Rajinderjit Singh, of Old Brookville, helped found the Long Island...

Rajinderjit Singh, of Old Brookville, helped found the Long Island Multi-Faith Forum to bridge people of Judeo-Christian, Muslim and her own Sikh faith. Credit: Singh family

Rajinderjit Singh, an educator turned interfaith leader, helped found the Long Island Multi-Faith Forum to bridge people of Judeo-Christian, Muslim and her own Sikh faith.

A resident of Upper Brookville since the 1960s, Singh died Monday at the assisted-living facility Sunrise of Glen Cove of natural causes at age 86, said her son, Dr. Harjit Singh, a physician and a professor at Johns Hopkins Medicine in Baltimore.

“She was a teacher in every aspect of her life,” her son said. “She knew exactly what to do in terms of getting her kids ahead without pushing things on them. She could bring you to the life lessons that she wanted you to take on.”

“She had tons of compassion, a hundred times more than her body weight,” said Arvind Vora, chairman of the 30-year-old Long Island Multi-Faith Forum, of the slight but indefatigable woman. In addition to her work for that group, she was a longtime president of the East and West Association of Sikh Women for World Peace, a founding member of the civil rights and social action organization the Sri Hemkunt Foundation, and a fundraiser for the humanitarian organization CARE, among other efforts.

“She was a very strong woman,” said her daughter, pediatrician Dr. Jasjit Singh-Ahuja, of Irvine, California. “She was widowed at the age of 35 in a place far from where she grew up. There wasn't much of her family here at the time, and she managed to raise two kids by herself. She was very successful at her teaching career, and after she retired, she had a new career as an interfaith leader.”

She was born Rajinderjit Kaur Singh on Dec. 17, 1937, in what was then Rawalpindi, India, before it became part of Pakistan following the first Indo-Pakistani war in 1947. Forced by the Great Partition to move, her family settled in Ambala, India. In the footsteps of her professor father, Raj Singh, as she was known, earned two master’s degrees at Panjab University and married cardiologist Harbans Singh. (The last name Singh is highly common in Sikhism, explained her son.)

She began her teaching career in 1954 at a secondary school in Bhopal, India. In 1960, after she and her husband moved to London, Raj Singh worked as a middle-school teacher. Immigrating to Queens in 1962, she spent two years as a preschool teacher in Long Island City. Following a move to Connecticut and another back to Queens, the family settled in Upper Brookville around 1967.
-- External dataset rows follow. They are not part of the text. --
(** X16: on a live source, as long as every exception met derives from
    [Exception] and the sink accepts the placeholder frames, the loop
    never ends: after any number of iterations it is still running, and
    it has counted exactly the live frames it was handed. *)
Theorem X16_loop_keeps_running (cfg : config) (st : loop_state)
    (ticks : list tick) :
  is_webcam (source cfg) = true ->
  Forall survivable ticks ->
  exists st',
    snd (detect_loop cfg st ticks) = Running st' /\
    processed_frames st' =
      processed_frames st + Z.of_nat (length (List.filter live_frame ticks)).
Proof.
  intros Hweb Hall. revert st.
  induction Hall as [|t rest [Hexc Hsink] Hrest IH]; intros st.
  - exists st. split; [reflexivity | simpl; lia].
  - destruct (frame_of cfg t) as [im0|] eqn:Hframe.
    + rewrite (detect_loop_frame fillPoly detect_in_roi cfg st t rest im0 Hframe).
      cbv zeta.
      destruct (IH (b_state (frame_body cfg st t im0))) as (st' & Hrun & Hcount).
      rewrite frame_body_processed in Hcount.
      assert (Hlive : live_frame t = true).
      { unfold frame_of in Hframe. rewrite Hweb in Hframe. unfold live_frame.
        now destruct (t_read t) as [[|] [im|]]. }
      exists st'. simpl List.filter. rewrite Hlive. simpl length.
      destruct (b_raised _) as [e|] eqn:Hraised.
      * assert (He : is_Exception e = true).
        { destruct (frame_body_raised cfg st t im0 e Hraised)
            as [-> | H]; [reflexivity | apply Hexc; tauto]. }
        rewrite He. simpl snd. split; [exact Hrun | lia].
      * simpl snd. split; [exact Hrun | lia].
    + assert (Hlive : live_frame t = false).
      { unfold frame_of in Hframe. rewrite Hweb in Hframe. unfold live_frame.
        now destruct (t_read t) as [[|] [im|]]. }
      destruct (IH st) as (st' & Hrun & Hcount).
      exists st'. simpl List.filter. rewrite Hlive.
      split; [|exact Hcount].
      simpl. rewrite Hweb. unfold frame_of in Hframe. rewrite Hweb in Hframe.
      destruct (t_read t) as [[|] [im|]] eqn:Hread; try discriminate.
      * now destruct (detect_loop cfg st rest).
      * rewrite (Hsink im eq_refl). now destruct (detect_loop cfg st rest).
      * now destruct (detect_loop cfg st rest).
Qed.

(** X17: while the stream source is down, the loop only forwards the
    placeholder frames it is given: it counts nothing, writes nothing
    to Redis, fires nothing, and its state does not move. *)
Theorem X17_outage_only_forwards (cfg : config) (st : loop_state)
    (ticks : list tick) :
  is_webcam (source cfg) = true ->
  Forall outage ticks ->
  detect_loop cfg st ticks = (placeholders ticks, Running st).
Proof.
  intros Hweb Hall.
  induction Hall as [|t rest Hout Hrest IH]; [reflexivity|].
  simpl. rewrite Hweb. unfold placeholders in *. simpl flat_map.
  fold detect_loop. rewrite IH.
  unfold outage in Hout.
  destruct (t_read t) as [[|] [im|]]; simpl in Hout |- *;
    destruct Hout as [[Hf Hs] | Hn]; try congruence.
  now rewrite Hs.
Qed.

End LoopExtras.

(** The witness of X12: four people in each of two squares with
    thresholds 1 and 10: the first region overflows, the total of 8
    stays below 11, and nothing fires. *)
Lemma X12_no_alert_below_total_threshold_witness :
  statuses full_mask four_detections (zeros 120 120) two_squares
    = [true; false] /\
  fired_alerts
    (fst (detect full_mask four_detections config_standalone InitOk None
            [two_squares_tick 1000; two_squares_tick 2000])) = [].
Proof.
  split; [vm_compute; reflexivity|].
  apply X12_no_alert_below_total_threshold.
  intros t im0 [<- | [<- | []]] [= <-]; left; vm_compute; reflexivity.
Defined.

(** The witness of X13: four people in the square with threshold 3 at
    time 1000, and the screenshot cannot be saved. *)
Lemma X13_alert_when_due_witness :
  fst (detect_loop full_mask four_detections config_standalone loop_init
         [failed_screenshot_tick 1000])
  = [EvAlert 1000 4 3; EvLog WARNING "SYSTEM-WIDE OVERFLOW";
     EvLog ERROR "Error processing frame"].
Proof.
  destruct (X13_alert_when_due full_mask four_detections config_standalone
              loop_init (failed_screenshot_tick 1000) [] (zeros 20 20)
              eq_refl eq_refl eq_refl) as (_ & _ & H).
  rewrite (H OSError eq_refl eq_refl). reflexivity.
Defined.

(** The witness of X14: frames at times 1000, 1001 and 1121. *)
Lemma X14_alerts_linearly_spaced_witness :
  (ALERT_COOLDOWN_SECONDS * inject_Z (Z.of_nat (1 - 0))
   < alert_time (1121%Q, 4%Z, 3%Z) - alert_time (1000%Q, 4%Z, 3%Z))%Q.
Proof.
  exact (X14_alerts_linearly_spaced full_mask four_detections
           config_standalone InitOk None
           [live_tick 1000 None; live_tick 1001 None; live_tick 1121 None]
           0 1 (1000%Q, 4%Z, 3%Z) (1121%Q, 4%Z, 3%Z)
           ltac:(lia) eq_refl eq_refl).
Defined.

(** The witness of X16: the sink raises an OpenCV error on the first of
    two live frames. *)
Lemma X16_loop_keeps_running_witness :
  exists st',
    snd (detect_loop full_mask four_detections config_standalone loop_init
           [live_tick 1000 (Some (OtherException "cv2.error"));
            live_tick 1001 None]) = Running st' /\
    processed_frames st' = 2.
Proof.
  destruct (X16_loop_keeps_running full_mask four_detections
              config_standalone loop_init
              [live_tick 1000 (Some (OtherException "cv2.error"));
               live_tick 1001 None] eq_refl) as (st' & Hrun & Hcount).
  - constructor; [split|constructor; [split|constructor]]; simpl.
    + intros e [H | [H | [H | H]]]; try discriminate.
      now injection H as <-.
    + discriminate.
    + intros e [H | [H | [H | H]]]; discriminate.
    + discriminate.
  - exists st'. split; [exact Hrun | exact Hcount].
Defined.

(** The witness of X17: three iterations of an outage. *)
Lemma X17_outage_only_forwards_witness :
  detect_loop full_mask four_detections config_standalone loop_init
    [placeholder_tick; placeholder_tick; placeholder_tick]
  = ([EvFrameOut false; EvFrameOut false; EvFrameOut false],
     Running loop_init).
Proof.
  apply (X17_outage_only_forwards full_mask four_detections
           config_standalone loop_init
           [placeholder_tick; placeholder_tick; placeholder_tick] eq_refl).
  repeat constructor; left; split; reflexivity.
Defined.

(** * Further properties of the Redis helpers *)

(** What [push_alert] does to the store.  The series and the camera
    records are never touched.  Either the queue is as it was, at most
    one identifier was taken and the call returned [False]; or one
    identifier was taken and the alert was queued under it, which is
    the case whenever the call returned [True]. *)
Lemma push_alert_store (env : redis_env) (s : redis_state)
    (cam : Z) (name : string) (count : Z) (message level : string)
    (screenshot_path : option string) (max_threshold_total : option Z) :
  let r := push_alert env cam name count message level screenshot_path
             max_threshold_total s in
  let st := store s in
  let st' := store (snd (fst r)) in
  crowd st' = crowd st /\ crowd_expire st' = crowd_expire st /\
  camera st' = camera st /\
  ((returned r = Some false /\ alerts_queue st' = alerts_queue st /\
    (alert_counter st' = alert_counter st \/
     alert_counter st' = alert_counter st + 1)) \/
   ((returned r = Some true \/ returned r = Some false) /\
    alert_counter st' = alert_counter st + 1 /\
    exists a, alerts_queue st' = alerts_queue st ++ [a] /\
              alert_id a = alert_counter st + 1 /\
              alert_cam_id a = cam /\ alert_count a = count /\
              alert_threshold a = max_threshold_total)).
Proof.
  all_answers env s;
    destruct incr as [[| |?]|]; destruct rpush as [[| |?]|];
    cbn; (split; [reflexivity|]); (split; [reflexivity|]);
    (split; [reflexivity|]);
    first [ left; split; [reflexivity|]; split; [reflexivity|];
            first [left; reflexivity | right; reflexivity]
          | right; split; [first [left; reflexivity | right; reflexivity]|];
            split; [reflexivity|];
            eexists; split; [reflexivity|]; repeat split; reflexivity ].
Qed.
Singh went on to teach at Bayville Primary School from 1969 to 1995, when her longtime lupus became severe enough that she retired. Her husband had died in 1972.

One of the first Sikhs to move to Long Island, she held prayers in her living room before the first temple was built. She found her new mission after meeting two mothers of Sikh boys who had been teased brutally about their turbans and took their own lives. “The pain I saw on those mothers’ faces just went through me,” she told Newsday in 2003. “I said, ‘I’m going to start an education project to educate people about this.’”

Her decades-long interfaith work became especially important after 9/11, said Vora, “when Muslim people were harassed along with Sikhs, who also wear turbans. People didn't know the difference between Muslim and Sikhs.”

Singh’s many accolades include an Interfaith Visionary honor bestowed by the Temple of Understanding on that United Nations group’s 50th-anniversary celebration in in 2010.

She also earned a Newsday Everyday Hero accolade that she held in very high regard, said her son. “It was up in her house and up in her assisted-living facility. It was one of her favorite framed pieces.”

In addition to her two children, she is survived by younger brothers Amritjit Singh of Austin, Texas, and Inderjit Singh of Princeton, New Jersey; younger sister Janamjit Kohli, of Providence, Rhode Island; and three grandchildren. Her older brother Atamjit and her younger sister Manjit died before her.

A service will be held Saturday from 11 a.m. to 1 p.m. at Moloney's Funeral Home in Lake Ronkonkoma, followed by Antim Ardas (Sikh prayers) at the Glen Cove Gurdwara Sahib temple from 2:30 to 5 p.m., and cremation.

Correction: Rajinderjit Singh died at 86. An earlier version of this story had an incorrect age in the headline.